La menor inflación avanza en paralelo con una economía que pierde impulso
Un informe de Epyca vinculó la desaceleración de los precios con el debilitamiento de la demanda y alertó por las caídas registradas en sectores como la industria y la construcción.
La recesión aparece como uno de los principales factores detrás de la desaceleración de la inflación, según un informe elaborado por Epyca. El análisis relacionó la moderación de los precios con el debilitamiento de la demanda y una menor actividad en distintos sectores de la economía.
El documento también advirtió sobre una reducción en las expectativas de crecimiento del Producto Bruto Interno (PBI) para los próximos años, en contraste con las previsiones expresadas meses atrás por el Gobierno.
Menores expectativas de crecimiento
El Relevamiento de Expectativas de Mercado (REM) del Banco Central correspondiente a agosto ubicó en 2,1% la proyección de crecimiento del PBI para 2026. La estimación representa una reducción de cuatro décimas frente al cálculo anterior y de 1,1 puntos porcentuales respecto de la previsión realizada en enero.
Las proyecciones para los años siguientes también fueron corregidas a la baja. Para 2027 se espera un crecimiento del 2,7%, cinco décimas menos que la estimación de comienzos de año, mientras que para 2028 se proyecta un avance del 3%, una décima por debajo de la previsión de enero.
Los datos de actividad también reflejan un escenario irregular.
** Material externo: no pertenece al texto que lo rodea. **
(* ===== verification/P9Correct.v ===== *)
(** * P9Correct: the client calls send and decode 9P2000.L messages

    [Tmsg] is the abstract syntax of the T-messages and [frame] their wire
    form.  Each call of P9Client.v is shown equal to: take a tag, put the
    frame of one message at the start of tx_buf, run the transport with its
    length, decode the response.  The decoders are pure functions of the
    response bytes. *)

From S2P Require Import Prelude Platform CString Marshal FidPool VirtQueue Handler P9Client.

(** ** Messages *)

Inductive Tmsg : Type :=
  | Tversion (msize : Z) (version : list Z)
  | Tattach (fid afid : Z) (uname aname : list Z) (n_uname : Z)
  | Twalk (fid newfid : Z) (names : list (list Z))
  | Tclunk (fid : Z)
  | Tlopen (fid flags : Z)
  | Tlcreate (fid : Z) (name : list Z) (flags mode gid : Z)
  | Tread (fid offset count : Z)
  | Twrite (fid offset : Z) (data : list Z)
  | Tgetattr (fid mask : Z)
  | Tsetattr (fid : Z) (attr : P9Iattr)
  | Tstatfs (fid : Z)
  | Treaddir (fid offset count : Z)
  | Tmkdir (dfid : Z) (name : list Z) (mode gid : Z)
  | Tunlinkat (dfid : Z) (name : list Z) (flags : Z)
  | Trenameat (olddirfid : Z) (oldname : list Z) (newdirfid : Z) (newname : list Z)
  | Tfsync (fid datasync : Z)
  | Tflush (oldtag : Z)
  | Tsymlink (dfid : Z) (name target : list Z) (gid : Z)
  | Treadlink (fid : Z)
  | Tlink (dfid fid : Z) (name : list Z).

Definition t_type (m : Tmsg) : Z :=
  match m with
  | Tversion _ _ => 100 | Tattach _ _ _ _ _ => 104 | Twalk _ _ _ => 110
  | Tclunk _ => 120 | Tlopen _ _ => 12 | Tlcreate _ _ _ _ _ => 14
  | Tread _ _ _ => 116 | Twrite _ _ _ => 118 | Tgetattr _ _ => 24
  | Tsetattr _ _ => 26 | Tstatfs _ => 8 | Treaddir _ _ _ => 40
  | Tmkdir _ _ _ _ => 72 | Tunlinkat _ _ _ => 76 | Trenameat _ _ _ _ => 74
  | Tfsync _ _ => 50 | Tflush _ => 108 | Tsymlink _ _ _ _ => 16
  | Treadlink _ => 22 | Tlink _ _ _ => 70
  end.

Definition w16 (v : Z) : list Z := le_bytes 2 v.
Definition w32 (v : Z) : list Z := le_bytes 4 v.
Definition w64 (v : Z) : list Z := le_bytes 8 v.

(** The fields after the header, in the order of the protocol. *)
Definition t_body (m : Tmsg) : list Z :=
  match m with
  | Tversion ms v => w32 ms ++ enc_str v
  | Tattach fid afid un an n => w32 fid ++ w32 afid ++ enc_str un ++ enc_str an ++ w32 n
  | Twalk fid newfid names =>
      w32 fid ++ w32 newfid ++ w16 (Z.of_nat (length names)) ++ concat (enc_str <$> names)
  | Tclunk fid => w32 fid
  | Tlopen fid flags => w32 fid ++ w32 flags
  | Tlcreate fid name flags mode gid =>
      w32 fid ++ enc_str name ++ w32 flags ++ w32 mode ++ w32 gid
  | Tread fid offset count => w32 fid ++ w64 offset ++ w32 count
  | Twrite fid offset data =>
      w32 fid ++ w64 offset ++ w32 (Z.of_nat (length data)) ++ data
  | Tgetattr fid mask => w32 fid ++ w64 mask
  | Tsetattr fid a =>
      w32 fid ++ w32 (ia_valid a) ++ w32 (ia_mode a) ++ w32 (ia_uid a) ++
      w32 (ia_gid a) ++ w64 (ia_size a) ++ w64 (ia_atime_sec a) ++
      w64 (ia_atime_nsec a) ++ w64 (ia_mtime_sec a) ++ w64 (ia_mtime_nsec a)
  | Tstatfs fid => w32 fid
  | Treaddir fid offset count => w32 fid ++ w64 offset ++ w32 count
  | Tmkdir dfid name mode gid => w32 dfid ++ enc_str name ++ w32 mode ++ w32 gid
  | Tunlinkat dfid name flags => w32 dfid ++ enc_str name ++ w32 flags
  | Trenameat od on nd nn => w32 od ++ enc_str on ++ w32 nd ++ enc_str nn
  | Tfsync fid datasync => w32 fid ++ w32 datasync
  | Tflush oldtag => w16 oldtag
  | Tsymlink dfid name target gid =>
      w32 dfid ++ enc_str name ++ enc_str target ++ w32 gid
  | Treadlink fid => w32 fid
  | Tlink dfid fid name => w32 dfid ++ w32 fid ++ enc_str name
  end.

(** size[4] type[1] tag[2] body *)
Definition frame (type tag : Z) (body : list Z) : list Z :=
  w32 (7 + Z.of_nat (length body)) ++ le_bytes 1 type ++ w16 tag ++ body.

Lemma length_frame type tag body : length (frame type tag body) = (7 + length body)%nat.
Proof. unfold frame. rewrite !length_app. unfold w32, w16. by rewrite !length_le_bytes. Qed.

Lemma length_w16 v : length (w16 v) = 2%nat.
Proof. apply length_le_bytes. Qed.
Lemma length_w32 v : length (w32 v) = 4%nat.
Proof. apply length_le_bytes. Qed.
Lemma length_w64 v : length (w64 v) = 8%nat.
Proof. apply length_le_bytes. Qed.

Create Rewrite HintDb wire.
#[export] Hint Rewrite @length_app length_le_bytes length_enc_str length_w16 length_w32
  length_w64 length_frame : wire.

(** ** Framing in a buffer *)

Lemma p9_put_header_spec b type tag :
  fits b 4 (Z.of_nat (length (le_bytes 1 type ++ w16 tag))) ->
  p9_put_header b type tag =
    (fun b' => (b', 4 + Z.of_nat (length (le_bytes 1 type ++ w16 tag)))) <$>
    blit b 4 (le_bytes 1 type ++ w16 tag).
Proof.
  intros Hb. unfold fits in Hb. autorewrite with wire in Hb. simpl in Hb.
  unfold p9_put_header. rewrite p9_put_u8_spec by (unfold fits; lia).
  destruct (blit b 4 (le_bytes 1 type)) as [b1|] eqn:E1.
  2: { rewrite blit_Some in E1; [done|lia|]. rewrite length_le_bytes. lia. }
  cbn [fmap option_fmap option_map mbind option_bind].
  rewrite p9_put_u16_spec by (eapply fits_blit; [exact E1|]; unfold fits; lia).
  pose proof (blit_blit _ _ _ (w16 tag) _ E1) as E2. rewrite length_le_bytes in E2.
  change (4 + Z.of_nat 1) with (4 + 1) in E2. unfold w16 in E2. rewrite E2.
  autorewrite with wire. unfold w16. destruct (blit b 4 _); [|done]. cbn. tuple_lia.
Qed.

(** With everything but the size in place, finalizing completes the frame. *)
Lemma p9_finalize_spec b type tag body b1 :
  blit b 4 (le_bytes 1 type ++ w16 tag ++ body) = Some b1 ->
  7 + Z.of_nat (length body) <= Z.of_nat (length b) < 2 ^ 32 ->
  p9_finalize b1 (7 + Z.of_nat (length body)) = blit b 0 (frame type tag body).
Proof.
  intros Hw Hl. pose proof (blit_length _ _ _ _ Hw) as Hl1. unfold p9_finalize.
  rewrite p9_put_u32_spec by (unfold fits; lia).
  destruct (blit b1 0 (le_bytes 4 (7 + Z.of_nat (length body)))) as [b'|] eqn:E'.
  2: { rewrite blit_Some in E'; [done|lia|]. rewrite length_le_bytes. lia. }
  cbn. destruct (blit_comm _ _ _ _ _ _ _ Hw E') as (b2 & E1 & E2);
    [right; rewrite length_le_bytes; lia|].
  pose proof (blit_blit _ _ _ (le_bytes 1 type ++ w16 tag ++ body) _ E1) as E3.
  rewrite length_le_bytes in E3. change (0 + Z.of_nat 4) with 4 in E3. rewrite E2 in E3.
  unfold frame, w32. by symmetry.
Qed.

Section correct.
Context {E : Type} `{EnvI : !Env E DevView}.
Abbreviation M := (M (Sys E Core)).
Implicit Types s : Sys E Core.
Context (transact : Z -> M Z).

(** [n] bytes fit in tx_buf. *)
Definition room (n : Z) (s : Sys E Core) : Prop :=
  n <= Z.of_nat (length (tx (core s))) < 2 ^ 32.

Definition set_txm (b : list Z) s : Sys E Core := set_core (set_tx b (core s)) s.

(** Send one message: the abstract operation behind every call. *)
Definition post (tag : Z) (m : Tmsg) : M Z :=
  let msg := frame (t_type m) tag (t_body m) in
  b ← read tx;
  b ← lift (blit b 0 msg);
  _ ← write (set_tx b);
  transact (Z.of_nat (length msg)).

Definition exchange (m : Tmsg) : M Z := tag ← p9_next_tag; post tag m.

(** ** Marshalling is block writing *)

(** tx_buf after [acc] was written behind the size field. *)
Definition wr (acc : list Z) s : Sys E Core :=
  set_txm (default (tx (core s)) (blit (tx (core s)) 4 acc)) s.

Definition pos (acc : list Z) : Z := 4 + Z.of_nat (length acc).

Lemma wr_tx acc s :
  pos acc <= Z.of_nat (length (tx (core s))) ->
  blit (tx (core s)) 4 acc = Some (tx (core (wr acc s))).
Proof. unfold pos. intros. simpl. rewrite blit_Some by lia. done. Qed.

(** A put that is a block store extends the written prefix. *)
Lemma tx_put_wr (f : list Z -> option (list Z * Z)) acc bs s :
  room (pos (acc ++ bs)) s ->
  (forall b, fits b (pos acc) (Z.of_nat (length bs)) ->
     f b = (fun b' => (b', pos acc + Z.of_nat (length bs))) <$> blit b (pos acc) bs) ->
  tx_put f (wr acc s) = Done (pos (acc ++ bs), wr (acc ++ bs) s).
Proof.
  unfold room. intros Hr Hf. unfold pos in Hr. rewrite length_app in Hr.
  pose proof (wr_tx acc s ltac:(unfold pos; lia)) as Hb.
  pose proof (blit_length _ _ _ _ Hb) as Hl.
  unfold tx_put. unfold read at 1, gets, mbind at 1, M_bind at 1.
  rewrite Hf by (unfold fits, pos; lia).
  pose proof (blit_blit _ _ _ bs _ Hb) as Hbb. fold (pos acc) in Hbb. rewrite Hbb.
  rewrite (wr_tx (acc ++ bs) s) by (unfold pos; rewrite length_app; lia).
  unfold mbind, M_bind, write, modify, mret, M_ret. cbn. unfold pos.
  rewrite length_app, Nat2Z.inj_add, Z.add_assoc. done.
Qed.

Section puts.
Context (acc : list Z) (s : Sys E Core).

Lemma put_u16_wr v :
  room (pos (acc ++ w16 v)) s ->
  put_u16 (pos acc) v (wr acc s) = Done (pos (acc ++ w16 v), wr (acc ++ w16 v) s).
Proof. intros. apply tx_put_wr; [done|]. intros b Hb. by rewrite p9_put_u16_spec. Qed.

Lemma put_u32_wr v :
  room (pos (acc ++ w32 v)) s ->
  put_u32 (pos acc) v (wr acc s) = Done (pos (acc ++ w32 v), wr (acc ++ w32 v) s).
Proof. intros. apply tx_put_wr; [done|]. intros b Hb. by rewrite p9_put_u32_spec. Qed.

Lemma put_u64_wr v :
  room (pos (acc ++ w64 v)) s ->
  put_u64 (pos acc) v (wr acc s) = Done (pos (acc ++ w64 v), wr (acc ++ w64 v) s).
Proof. intros. apply tx_put_wr; [done|]. intros b Hb. by rewrite p9_put_u64_spec. Qed.

Lemma put_str_wr v :
  len_ok v -> room (pos (acc ++ enc_str v)) s ->
  put_str (pos acc) v (wr acc s) = Done (pos (acc ++ enc_str v), wr (acc ++ enc_str v) s).
Proof.
  intros. apply tx_put_wr; [done|]. intros b Hb. apply p9_put_str_spec; [done|].
  rewrite length_enc_str in Hb. unfold fits in *. lia.
Qed.

Lemma put_data_wr buf_in n :
  0 <= n <= Z.of_nat (length buf_in) ->
  room (pos (acc ++ take (Z.to_nat n) buf_in)) s ->
  put_data (pos acc) buf_in n (wr acc s) =
    Done (pos (acc ++ take (Z.to_nat n) buf_in), wr (acc ++ take (Z.to_nat n) buf_in) s).
Proof.
  intros Hn Hr. apply tx_put_wr; [done|]. intros b Hb.
  destruct (Z.leb_spec n (Z.of_nat (length buf_in))); [|lia].
  destruct (blit b (pos acc) (take (Z.to_nat n) buf_in)) as [b'|] eqn:E'; [|done].
  cbn. apply blit_length in E'. unfold fits, pos in Hb. rewrite length_take in *.
  unfold pos. rewrite u32_small by lia. tuple_lia.
Qed.
End puts.

Lemma put_header_wr type tag s :
  room 7 s ->
  put_header type tag s =
    Done (pos (le_bytes 1 type ++ w16 tag), wr (le_bytes 1 type ++ w16 tag) s).
Proof.
  intros Hr. unfold room in Hr.
  assert (Hs : s = wr [] s).
  { unfold wr, set_txm. rewrite blit_nil by lia. by destruct s as [? ? []]. }
  rewrite Hs at 1. change (le_bytes 1 type ++ w16 tag) with ([] ++ (le_bytes 1 type ++ w16 tag)).
  apply tx_put_wr; [unfold room, pos; autorewrite with wire; simpl; lia|].
  intros b Hb. by apply p9_put_header_spec.
Qed.

(** Finalizing completes the frame. *)
Lemma finalize_wr type tag body s :
  let acc := le_bytes 1 type ++ w16 tag ++ body in
  room (7 + Z.of_nat (length body)) s ->
  exists b, blit (tx (core s)) 0 (frame type tag body) = Some b /\
    finalize (pos acc) (wr acc s) = Done (tt, set_txm b s).
Proof.
  intros acc Hr. unfold room in Hr.
  assert (Hpos : pos acc = 7 + Z.of_nat (length body)).
  { unfold pos, acc. autorewrite with wire. lia. }
  pose proof (wr_tx acc s ltac:(lia)) as Hw.
  pose proof (blit_length _ _ _ _ Hw) as Hl.
  rewrite Hpos. unfold finalize. unfold read at 1, gets, mbind at 1, M_bind at 1.
  rewrite (p9_finalize_spec _ _ _ _ _ Hw) by lia.
  destruct (blit (tx (core s)) 0 (frame type tag body)) as [b|] eqn:Hb; [by exists b|].
  rewrite blit_Some in Hb; [done|lia|]. rewrite length_frame. lia.
Qed.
En junio, el Estimador Mensual de Actividad Económica (EMAE) registró una mejora interanual del 2,7%, aunque el acumulado del primer semestre alcanzó el 1,9%. La medición desestacionalizada, además, mostró una fuerte suba en marzo y posteriores retrocesos durante abril y mayo.
Industria y construcción, entre los sectores más afectados
La producción industrial manufacturera registró en julio una caída del 4,9% interanual y del 5% respecto de junio en términos desestacionalizados.
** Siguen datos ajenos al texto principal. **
(* ===== verification/VirtioInit.v ===== *)
(** * VirtioInit: bringing the device up and down (src/virtio/virtio_init.c)

    The VirtIO handshake in its legacy (I/O ports) and modern (MMIO) form, the
    mount tag in the device configuration, and the teardown.  V9P_Reset, which
    also redoes the 9P handshake, is in Transact.v. *)

From S2P Require Import Prelude Platform FidPool VirtQueue Handler.

(** ** Registers (include/virtio/virtio_pci.h, virtio_pci_modern.h) *)

Definition VIRTIO_PCI_HOST_FEATURES : Z := 0x00.
Definition VIRTIO_PCI_GUEST_FEATURES : Z := 0x04.
Definition VIRTIO_PCI_QUEUE_PFN : Z := 0x08.
Definition VIRTIO_PCI_QUEUE_NUM : Z := 0x0C.
Definition VIRTIO_PCI_QUEUE_SEL : Z := 0x0E.
Definition VIRTIO_PCI_STATUS : Z := 0x12.
Definition VIRTIO_PCI_ISR : Z := 0x13.
Definition VIRTIO_PCI_DEVICE_CONFIG_OFFSET : Z := 0x14.

Definition VIRTIO_STATUS_ACKNOWLEDGE : Z := 1.
Definition VIRTIO_STATUS_DRIVER : Z := 2.
Definition VIRTIO_STATUS_DRIVER_OK : Z := 4.
Definition VIRTIO_STATUS_FEATURES_OK : Z := 8.
Definition VIRTIO_STATUS_FAILED : Z := 128.

Definition VIRTIO_9P_F_MOUNT_TAG : Z := 1.

Definition VIRTIO_PCI_COMMON_DFSELECT : Z := 0x00.
Definition VIRTIO_PCI_COMMON_DF : Z := 0x04.
Definition VIRTIO_PCI_COMMON_DFSELECTG : Z := 0x08.
Definition VIRTIO_PCI_COMMON_DFG : Z := 0x0C.
Definition VIRTIO_PCI_COMMON_STATUS : Z := 0x14.
Definition VIRTIO_PCI_COMMON_CFGGEN : Z := 0x15.
Definition VIRTIO_PCI_COMMON_Q_SELECT : Z := 0x16.
Definition VIRTIO_PCI_COMMON_Q_SIZE : Z := 0x18.
Definition VIRTIO_PCI_COMMON_Q_ENABLE : Z := 0x1C.
Definition VIRTIO_PCI_COMMON_Q_NOFF : Z := 0x1E.
Definition VIRTIO_PCI_COMMON_Q_DESCLO : Z := 0x20.
Definition VIRTIO_PCI_COMMON_Q_DESCHI : Z := 0x24.
Definition VIRTIO_PCI_COMMON_Q_AVAILLO : Z := 0x28.
Definition VIRTIO_PCI_COMMON_Q_AVAILHI : Z := 0x2C.
Definition VIRTIO_PCI_COMMON_Q_USEDLO : Z := 0x30.
Definition VIRTIO_PCI_COMMON_Q_USEDHI : Z := 0x34.

(** PCI configuration header. *)
Definition PCI_COMMAND : Z := 0x04.
Definition PCI_COMMAND_MEMORY : Z := 0x2.
Definition PCI_COMMAND_MASTER : Z := 0x4.

(** The fields the initialisation sets on a fresh queue. *)
Definition set_transport (dphys dents avphys usphys notify : Z) (m evidx : bool)
    (kick : Z) (indirect : bool) (flags : Z) (q : virtqueue) : virtqueue :=
  mkVirtqueue (vq_ptr q) (desc_ptr q) (cookies_ptr q) (indirect_ptr q)
    (vq_index q) (num q) (desc q)
    (mkAvail flags (av_idx (avail q)) (av_ring (avail q))) (used q) (free_head q) (num_free q)
    (last_used_idx q) (cookies q) (mem_block q) (mem_size q)
    dphys dents avphys usphys notify m evidx kick indirect (indirect_tables q).

Section init.
Context {E : Type} `{EnvI : !Env E DevView}.
Abbreviation M := (M (Sys E Core)).

(** [do { rst = ...; tries++; } while (rst != 0 && tries < 1000);] with [n]
    more tries after this one. *)
Fixpoint poll_status (c : ExtCall) (n : nat) : M Z :=
  rst ← ext c;
  if rst =? 0 then mret rst
  else match n with O => mret rst | S n => poll_status c n end.

(** StartDMA and the physical address of the vring, the same code in both
    paths: [None] after the cleanup when it fails, otherwise the address and
    the number of entries (1). *)
Definition map_vring (q : virtqueue) : M (option (Z * Z)) :=
  vring_entries ← ext (StartDMA (desc_ptr q) (mem_size q) [DMA_ReadFromRAM]);
  if vring_entries =? 0 then
    _ ← VirtQueue_Free (Some q); mret None
  else if 1 <? vring_entries then
    _ ← ext (EndDMA (desc_ptr q) (mem_size q) [DMA_ReadFromRAM; DMAF_NoModify]);
    _ ← VirtQueue_Free (Some q); mret None
  else
    vring_dma ← ext (AllocDMAEntry vring_entries);
    if vring_dma =? 0 then
      _ ← ext (EndDMA (desc_ptr q) (mem_size q) [DMA_ReadFromRAM; DMAF_NoModify]);
      _ ← VirtQueue_Free (Some q); mret None
    else
      phys_addr ← ext (GetDMAPhys (desc_ptr q) (mem_size q) [DMA_ReadFromRAM]);
      _ ← ext (FreeDMAEntry vring_dma);
      mret (Some (phys_addr, vring_entries)).

Definition V9P_InitVirtIO_Modern : M bool :=
  base ← read (fun c => common_cfg_base (hnd c));
  pci_cmd ← ext (ReadConfigWord PCI_COMMAND);
  _ ← (if Z.land pci_cmd (Z.lor PCI_COMMAND_MEMORY PCI_COMMAND_MASTER) =? 0
       then ext (WriteConfigWord PCI_COMMAND
              (Z.lor (Z.lor pci_cmd PCI_COMMAND_MEMORY) PCI_COMMAND_MASTER))
       else mret 0);
  caps ← ext GetCapabilities;
  _ ← (if Z.land caps env_PCI_CAP_BUSMASTER =? 0
       then ext (SetCapabilities (Z.lor env_PCI_CAP_BUSMASTER env_PCI_CAP_SETCLR))
       else mret 0);
  (* reset *)
  _ ← ext (MmioW8 (u32 (base + VIRTIO_PCI_COMMON_STATUS)) 0x00);
  rst ← poll_status (MmioR8 (u32 (base + VIRTIO_PCI_COMMON_STATUS))) 999;
  if negb (rst =? 0) then mret false else
  _ ← ext (MmioW8 (u32 (base + VIRTIO_PCI_COMMON_STATUS)) VIRTIO_STATUS_ACKNOWLEDGE);
  _ ← ext (MmioW8 (u32 (base + VIRTIO_PCI_COMMON_STATUS))
             (Z.lor VIRTIO_STATUS_ACKNOWLEDGE VIRTIO_STATUS_DRIVER));
  (* features *)
  _ ← ext (MmioW32 (u32 (base + VIRTIO_PCI_COMMON_DFSELECT)) 0);
  dev_feat_lo ← ext (MmioR32 (u32 (base + VIRTIO_PCI_COMMON_DF)));
  _ ← ext (MmioW32 (u32 (base + VIRTIO_PCI_COMMON_DFSELECT)) 1);
  dev_feat_hi ← ext (MmioR32 (u32 (base + VIRTIO_PCI_COMMON_DF)));
  let drv_feat_lo := Z.land dev_feat_lo VIRTIO_9P_F_MOUNT_TAG in
  let drv_feat_hi := Z.land dev_feat_hi 1 in
  _ ← ext (MmioW32 (u32 (base + VIRTIO_PCI_COMMON_DFSELECTG)) 0);
  _ ← ext (MmioW32 (u32 (base + VIRTIO_PCI_COMMON_DFG)) drv_feat_lo);
  _ ← ext (MmioW32 (u32 (base + VIRTIO_PCI_COMMON_DFSELECTG)) 1);
  _ ← ext (MmioW32 (u32 (base + VIRTIO_PCI_COMMON_DFG)) drv_feat_hi);
  _ ← ext (MmioW8 (u32 (base + VIRTIO_PCI_COMMON_STATUS))
             (Z.lor (Z.lor VIRTIO_STATUS_ACKNOWLEDGE VIRTIO_STATUS_DRIVER)
                    VIRTIO_STATUS_FEATURES_OK));
  status_check ← ext (MmioR8 (u32 (base + VIRTIO_PCI_COMMON_STATUS)));
  if Z.land status_check VIRTIO_STATUS_FEATURES_OK =? 0 then
    _ ← ext (MmioW8 (u32 (base + VIRTIO_PCI_COMMON_STATUS)) VIRTIO_STATUS_FAILED);
    mret false
  else
  (* queue 0 *)
  _ ← ext (MmioW16 (u32 (base + VIRTIO_PCI_COMMON_Q_SELECT)) 0);
  q_max ← ext (MmioR16 (u32 (base + VIRTIO_PCI_COMMON_Q_SIZE)));
  if q_max =? 0 then mret false else
  oq ← VirtQueue_Allocate 0 q_max;
  match oq with
  | None => mret false
  | Some q =>
      dma ← map_vring q;
      match dma with
      | None => mret false
      | Some (desc_phys, vring_entries) =>
          let desc_size := u32 (16 * q_max) in
          let avail_size := u32 (2 * (3 + q_max)) in
          let used_offset :=
            Z.land (u32 (u32 (desc_size + avail_size) + 4095)) 0xFFFFF000 in
          let avail_phys := u32 (desc_phys + desc_size) in
          let used_phys := u32 (desc_phys + used_offset) in
          _ ← ext (MmioW32 (u32 (base + VIRTIO_PCI_COMMON_Q_DESCLO)) desc_phys);
          _ ← ext (MmioW32 (u32 (base + VIRTIO_PCI_COMMON_Q_DESCHI)) 0);
          _ ← ext (MmioW32 (u32 (base + VIRTIO_PCI_COMMON_Q_AVAILLO)) avail_phys);
          _ ← ext (MmioW32 (u32 (base + VIRTIO_PCI_COMMON_Q_AVAILHI)) 0);
          _ ← ext (MmioW32 (u32 (base + VIRTIO_PCI_COMMON_Q_USEDLO)) used_phys);
          _ ← ext (MmioW32 (u32 (base + VIRTIO_PCI_COMMON_Q_USEDHI)) 0);
          _ ← ext (MmioW16 (u32 (base + VIRTIO_PCI_COMMON_Q_ENABLE)) 1);
          q_noff ← ext (MmioR16 (u32 (base + VIRTIO_PCI_COMMON_Q_NOFF)));
          notify_mult ← read (fun c => notify_off_mult (hnd c));
          notify_base ← read (fun c => notify_cfg_base (hnd c));
          let notify_addr :=
            u32 (notify_base + (if notify_mult =? 0 then 0 else u32 (q_noff * notify_mult))) in
          _ ← write (on_hnd (set_vq (Some (set_transport desc_phys vring_entries avail_phys
                 used_phys notify_addr true false 0xFFFF false
                 (vr16 true VRING_AVAIL_F_NO_INTERRUPT) q))));
          _ ← ext (MmioW8 (u32 (base + VIRTIO_PCI_COMMON_STATUS))
                (Z.lor (Z.lor (Z.lor VIRTIO_STATUS_ACKNOWLEDGE VIRTIO_STATUS_DRIVER)
                   VIRTIO_STATUS_FEATURES_OK) VIRTIO_STATUS_DRIVER_OK));
          _ ← ext (MmioR8 (u32 (base + VIRTIO_PCI_COMMON_STATUS)));
          mret true
      end
  end.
Todas las categorías analizadas presentaron variaciones mensuales negativas, con descensos destacados en muebles, productos de metal, maquinaria y equipos, automotores y otros equipos.
En la comparación interanual, Madera, papel, edición e impresión fue el único segmento que mostró una mejora, con un crecimiento del 7,1%. En cambio, equipos e instrumentos, productos de metal y el sector textil, de prendas de vestir, cuero y calzado registraron caídas de dos dígitos.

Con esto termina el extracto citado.